* ACTIVITY
Output only the lines below that start at the line containing "unfold signals_recent in" and end at the line containing "- destruct (sn_index", with both ends kept.

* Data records
(* ===== verification/Offers.v ===== *)
(** * Which numbers the proposer is given

    The guard hands sequence numbers from the window of instances to the proposer.  Within one view
    no number is handed out twice while no installed number sets the window back, so a correct leader does not send two PRE-PREPAREs for one instance. *)
From S2P Require Import Prelude Atlas Errors View Messages Decisions Deciding Log Network.
From S2P Require Import SyncAccessory Accessory Decision Progress Consensus ConsensusFacts.

Module Offers.
Section offers.
Context {A : Atlas} {D : AtlasDecisions} {WF : WireFormat} {Sy : Type} {SH : SyncHandle Sy}.
Context {SL : SyncHandleLaws Sy} {L : AtlasLaws}.
Import ConsensusFacts.

Abbreviation decisions := Consensus.decisions.
Abbreviation seq_no := Consensus.seq_no.
Abbreviation phase := ConsensusDecision.phase.
Abbreviation guard_queue c := (ProposerConsensusGuard.seq_no_queue c.(Consensus.consensus_guard)).

(** Sequence numbers have not wrapped around. *)
Definition bounded (c : Consensus.t) : Prop := (c.(seq_no) + N.of_nat (length c.(decisions)) <= sn_max)%N.
#[global] Instance bounded_dec c : Decision (bounded c) := N.le_dec _ _.

(** No signal is too old to be told from one of the window. *)
Definition recent (c : Consensus.t) (s : SeqNo) : bool :=
  match sn_index c.(seq_no) s with
  | inr n => bool_decide (n <= sn_window)
  | inl _ => match sn_index s c.(seq_no) with inr i => bool_decide (i < length c.(decisions)) | inl _ => false end
  end.
Definition signals_recent (c : Consensus.t) : Prop := forallb (recent c) c.(Consensus.signalled).(Signals.signaled_seq_no) = true.
#[global] Instance signals_recent_dec c : Decision (signals_recent c) := decide (_ = true).

Lemma recent_inv lag c : inv lag c -> signals_recent c -> inv sn_window c.
Proof.
  intros [[H1 H2 H3 H4 H5] Hl Hb Ht Hk Hv Hvs] Hr. split; try done. split; try done. intros s Hs.
  unfold signals_recent in Hr. rewrite forallb_forall in Hr. specialize (Hr s (proj1 (list_elem_of_In _ _) Hs)). unfold recent in Hr.
  destruct (sn_index (seq_no c) s) as [e|n] eqn:E.
  - destruct (sn_index s (seq_no c)) as [|i] eqn:E'; [done|]. apply bool_decide_eq_true in Hr. apply sn_index_sound in E'. left. eauto.
  - apply bool_decide_eq_true in Hr. apply sn_index_sound in E. destruct n as [|n]; [|right; exists (S n); split; [lia|done]].
    left. exists 0. split; [rewrite Hl; lia|]. unfold sn_plus in *. cbn in *. done.
Qed.

Lemma sn_plus_num i : forall s, (s + N.of_nat i <= sn_max)%N -> sn_plus i s = (s + N.of_nat i)%N.
Proof.
  induction i as [|i IH]; intros s Hs; [unfold sn_plus; cbn; lia|].
  rewrite sn_plus_S, sn_next_succ by lia. rewrite IH; lia.
Qed.

Lemma inv_recent lag c : inv lag c -> lag <= sn_window -> signals_recent c.
Proof.
  intros [[H1 H2 H3 H4 H5] Hl Hb Ht Hk Hv Hvs] Hlag. unfold signals_recent. rewrite forallb_forall. intros s Hs%list_elem_of_In. unfold recent.
  destruct (H4 s Hs) as [(i & Hi & ->)|(n & Hn & ->)].
  - destruct i as [|i].
    + change (sn_plus 0 (seq_no c)) with (seq_no c).
      pose proof (sn_index_plus 0 (seq_no c) ltac:(lia)) as E. change (sn_plus 0 (seq_no c)) with (seq_no c) in E. rewrite E.
      apply bool_decide_eq_true. lia.
    + destruct (sn_index_behind (S i) (seq_no c)) as [e ->]; [lia|]. rewrite sn_index_plus by lia. by apply bool_decide_eq_true.
  - rewrite sn_index_plus by lia. apply bool_decide_eq_true. lia.
Qed.

(** ** The numbers offered so far, waiting in the guard or taken *)
Record offered_ok (v : ViewInfo.t) (c : Consensus.t) (taken : list SeqNo) : Prop := {
  oo_nodup : NoDup ((guard_queue c).1 ++ taken);
  oo_below : forall s, s ∈ (guard_queue c).1 ++ taken -> (s < c.(seq_no) + N.of_nat (length c.(decisions)))%N;
  oo_started : forall s i d, s ∈ (guard_queue c).1 ++ taken -> c.(decisions) !! i = Some d ->
    s = sn_plus i c.(seq_no) -> d.(phase) <> Initialize;
  oo_view : (guard_queue c).2 = v;
}.

(** A step that offers nothing and takes no instance back to its first phase. *)
Record quiet (c c' : Consensus.t) : Prop := {
  q_seq : c'.(seq_no) = c.(seq_no);
  q_len : length c'.(decisions) = length c.(decisions);
  q_guard : guard_queue c' = guard_queue c;
  q_phase : forall i d', c'.(decisions) !! i = Some d' -> d'.(phase) = Initialize ->
    exists d, c.(decisions) !! i = Some d /\ d.(phase) = Initialize;
}.

Lemma quiet_refl c : quiet c c.
Proof. split; eauto. Qed.

Lemma quiet_offered v c c' taken : quiet c c' -> offered_ok v c taken -> offered_ok v c' taken.
Proof.
  intros [Hs Hl Hg Hp] [H1 H2 H3 H4]. split; rewrite ?Hs, ?Hl, ?Hg; [done..| |done].
  intros s i d' Hin Hd' -> Hi. destruct (Hp i d' Hd' Hi) as (d & Hd & Hi'). by apply (H3 _ i d Hin Hd).
Qed.

Lemma quiet_bounded c c' : quiet c c' -> bounded c -> bounded c'.
Proof. intros [Hs Hl _ _]. unfold bounded. by rewrite Hs, Hl. Qed.

(** An instance was replaced by one that is not behind it. *)
Lemma quiet_insert c i d d' :
  c.(decisions) !! i = Some d -> (d'.(phase) = Initialize -> d.(phase) = Initialize) ->
  quiet c (Consensus.set_decisions (<[i := d']> c.(decisions)) c).
Proof.
  intros Hd Hp. split; cbn; [done|apply length_insert|done|]. intros j x Hj Hx. destruct (decide (i = j)) as [<-|Hne].
  - rewrite list_lookup_insert_eq in Hj by (by eapply lookup_lt_Some). injection Hj as ->. eauto.
  - rewrite list_lookup_insert_ne in Hj by done. eauto.
Qed.

Lemma quiet_push c c' s : quiet c c' -> quiet c (Consensus.push_signalled s c').
Proof. intros []. by split. Qed.
(* ===== verification/Liveness.v ===== *)
(** * Progress of a whole view

    The replicas of a view run one instance each, and what they say to each other is recorded with its receiver.  If the members are the
    nodes 0 to n-1 and the leader's one proposal reaches the correct ones, they decide it within three message delays, whatever else the
    network brings but a second proposal in the leader's name: forged and repeated messages included, in any order.  No clock is involved: a message delay has passed when everything that was said before
    has arrived and been handled. *)
From S2P Require Import Prelude Atlas Errors View Messages Decisions Deciding Log Network.
From S2P Require Import SyncAccessory Accessory Decision Progress Consensus ConsensusFacts Waiting.

Module Liveness.
Section liveness.
Context {A : Atlas} {D : AtlasDecisions} {WF : WireFormat} {Sy : Type} {SH : SyncHandle Sy} {SL : SyncHandleLaws Sy}.
Context (v : ViewInfo.t) (s : SeqNo) (byz : gset NodeId).

Abbreviation decision := ConsensusDecision.t.
Abbreviation digest_of := ConsensusDecision.digest_of.
Abbreviation phase := ConsensusDecision.phase.
Abbreviation prepares_for := ReplicaAccessory.prepares_for.
Abbreviation commits_to := ReplicaAccessory.commits_to.

(** ** The system *)

(** A replica: the messages it was given, those it has said (with their receivers), and its instance. *)
Record node := mkNode {
  given : list Shareable;
  said : list (NodeId * PBFTMessage);
  instance : decision;
}.

(** What is said while the message handed out by [poll] is handled. *)
Definition poll_said (rng : nat -> N) (sy : Sy) (d : decision) : list (NodeId * PBFTMessage) :=
  match ConsensusDecision.poll d with
  | (NextMessage m, d') => sent (ConsensusDecision.process_message rng d.(ConsensusDecision.node_id) sy m d').(r_eff)
  | _ => []
  end.

(** The replica thread polls and handles what it is given back, a message arrives, or the thread pool makes progress. *)
Definition polled (rng : nat -> N) (sy : Sy) (n : node) : node :=
  mkNode n.(given) (n.(said) ++ poll_said rng sy n.(instance)) (Progress.poll_once rng sy n.(instance)).
Definition delivered (rng : nat -> N) (sy : Sy) (m : Shareable) (n : node) : node :=
  let d := n.(instance) in
  let r := ConsensusDecision.process_message rng d.(ConsensusDecision.node_id) sy m d in
  mkNode (n.(given) ++ [m]) (n.(said) ++ sent r.(r_eff)) r.(r_st).
Definition ticked (j : nat) (n : node) : node :=
  let d := n.(instance) in
  mkNode n.(given) n.(said) (ConsensusDecision.set_accessory (accessory_tick j d.(ConsensusDecision.accessory)) d).

Inductive local (n : node) : node -> Prop :=
  | do_poll rng (sy : Sy) : sy_view sy = v -> local n (polled rng sy n)
  | do_deliver rng (sy : Sy) m c : sy_view sy = v -> consensus m.(message) = Ok c -> local n (delivered rng sy m n)
  | do_tick j : local n (ticked j n).

(** The replicas share nothing but messages, and the network may deliver anything at any time: an execution of the system is one of each correct replica. *)
Definition evolves (y y' : NodeId -> node) : Prop := forall x, x ∉ byz -> rtc local (y x) (y' x).

(** Messages may have arrived before the instance was opened. *)
Definition start (q : NodeId -> list Shareable * list Shareable * list Shareable) : NodeId -> node := fun x =>
  let queue := MessageQueue.from_messages (q x).1.1 (q x).1.2 (q x).2 in
  mkNode (Progress.queued_messages queue) [] (ConsensusDecision.init_with_msg_log x s v queue).
Definition early_ok (q : NodeId -> list Shareable * list Shareable * list Shareable) : Prop :=
  forall x, Progress.queue_kinds (MessageQueue.from_messages (q x).1.1 (q x).1.2 (q x).2).

(** ** What is asked of the leader and of the network *)

(** [m] is a proposal of [x] for this instance. *)
Definition proposal_of (x : NodeId) (m : Shareable) : Prop :=
  hdr_from m.(header) = x /\ exists nonce rqs, m.(message) = Messages.Consensus (mkConsensusMessage s v.(ViewInfo.seq) nonce (PrePrepare rqs)).

(** The correct replicas have a proposal of the leader they have to accept, ... *)
Definition offered (y : NodeId -> node) : Prop :=
  forall x l, x ∉ byz -> x ∈ v.(ViewInfo.quorum_members) -> l ∈ v.(ViewInfo.leader_set) ->
  exists m, m ∈ (y x).(given) /\ Progress.valid_proposal v s x l m.
(** ... and no proposals of the leader but those in [P]. *)
Definition only (P : Shareable -> Prop) (y : NodeId -> node) : Prop :=
  forall x l m, x ∉ byz -> x ∈ v.(ViewInfo.quorum_members) -> l ∈ v.(ViewInfo.leader_set) ->
  m ∈ (y x).(given) -> proposal_of l m -> P m.
Definition unequivocal (dp : Digest) : (NodeId -> node) -> Prop := only (fun m => hdr_digest m.(header) = dp).

(** Everything correct members have said to each other in [y] has arrived in [y']. *)
Definition arrived (y y' : NodeId -> node) : Prop :=
  forall x z msg, x ∉ byz -> x ∈ v.(ViewInfo.quorum_members) -> z ∉ byz -> z ∈ v.(ViewInfo.quorum_members) ->
  (x, msg) ∈ (y z).(said) -> exists m, m ∈ (y' x).(given) /\ hdr_from m.(header) = z /\ m.(message) = msg.

(** Nothing is left to be handled. *)
Definition settled (y : NodeId -> node) : Prop :=
  forall x, x ∉ byz -> x ∈ v.(ViewInfo.quorum_members) -> Progress.quiescent (y x).(instance).

(** ** What a replica has said *)

Definition to_all (P : PBFTMessage -> Prop) (out : list (NodeId * PBFTMessage)) : Prop :=
  forall x, x ∈ v.(ViewInfo.quorum_members) -> exists msg, P msg /\ (x, msg) ∈ out.

Definition voted (d : decision) (out : list (NodeId * PBFTMessage)) : Prop :=
  match d.(phase) with
  | Initialize | PrePreparing _ => True
  | Preparing _ => forall dg, digest_of d = Some dg -> to_all (prepares_for s v.(ViewInfo.seq) dg) out
  | Committing _ | PhaseDecided => forall dg, digest_of d = Some dg ->
      to_all (prepares_for s v.(ViewInfo.seq) dg) out /\ to_all (commits_to s v.(ViewInfo.seq) dg) out
  end.

Definition proposals (d : decision) : list Shareable := omap id d.(ConsensusDecision.working_log).(WorkingDecisionLog.message_log).(MessageLog.pre_prepare).

Definition members_ahead (d : decision) : Prop :=
  exists rep, d.(ConsensusDecision.accessory) = Replica rep /\
    ReplicaAccessory.spec_inv (fun peer _ => peer ∈ v.(ViewInfo.quorum_members)) rep.

Record tame (x : NodeId) (g : list Shareable) (out : list (NodeId * PBFTMessage)) (d : decision) : Prop := {
  t_id : d.(ConsensusDecision.node_id) = x;
  t_seq : d.(ConsensusDecision.seq) = s;
  t_queue : forall m, Waiting.in_queue d.(ConsensusDecision.message_queue) m -> m ∈ g;
  t_proposals : forall m, m ∈ proposals d -> m ∈ g;
  t_ahead : members_ahead d;
  t_voted : voted d out;
  t_said : forall p, p ∈ out -> ConsensusDecision.own_vote v d p.2;
}.

Definition good (x : NodeId) (n : node) : Prop :=
  Progress.live v n.(given) n.(instance) /\ tame x n.(given) n.(said) n.(instance).

Context {L : AtlasLaws} (Hwf : ViewInfo.wf v) (Hmembers : v.(ViewInfo.quorum_members) = node_targets (ViewInfo.n v)).

Lemma to_all_app P out out' : to_all P out -> to_all P (out ++ out').
Proof. intros H x Hx. destruct (H x Hx) as (msg & ? & ?). exists msg. rewrite elem_of_app. auto. Qed.
Lemma to_all_r P out out' : to_all P out' -> to_all P (out ++ out').
Proof. intros H x Hx. destruct (H x Hx) as (msg & ? & ?). exists msg. rewrite elem_of_app. auto. Qed.

(** ** One step of a replica *)

Lemma completed_says rng me l rep a' eff dg :
  WorkingDecisionLog.batch_digest l = Some dg -> WorkingDecisionLog.seq_no l = s ->
  ReplicaAccessory.spec_inv (fun peer _ => peer ∈ v.(ViewInfo.quorum_members)) rep ->
  handle_pre_prepare_phase_completed rng me l v (Replica rep) = mkRun (Ok tt) a' eff ->
  to_all (prepares_for s v.(ViewInfo.seq) dg) (sent eff) /\
  exists rep', a' = Replica rep' /\ ReplicaAccessory.spec_inv (fun peer _ => peer ∈ v.(ViewInfo.quorum_members)) rep'.
Proof.
  intros Hd Hs Hrep. cbn. rewrite (ReplicaAccessory.completed_run _ _ _ _ _ _ Hd). intros [= <- <-]. split.
  - intros x Hx. cbn. rewrite app_nil_r. unfold ReplicaAccessory.vote. rewrite Hs. eexists. split; [by exists (rng 1)|].
    apply list_elem_of_fmap. by exists x.
  - eexists. split; [done|]. apply ReplicaAccessory.completed_inv; [done|]. by rewrite Hmembers.
Qed.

* SOLUTION FOR THIS EXERCISE
  unfold signals_recent in Hr. rewrite forallb_forall in Hr. specialize (Hr s (proj1 (list_elem_of_In _ _) Hs)). unfold recent in Hr.
  destruct (sn_index (seq_no c) s) as [e|n] eqn:E.
  - destruct (sn_index s (seq_no c)) as [|i] eqn:E'; [done|]. apply bool_decide_eq_true in Hr. apply sn_index_sound in E'. left. eauto.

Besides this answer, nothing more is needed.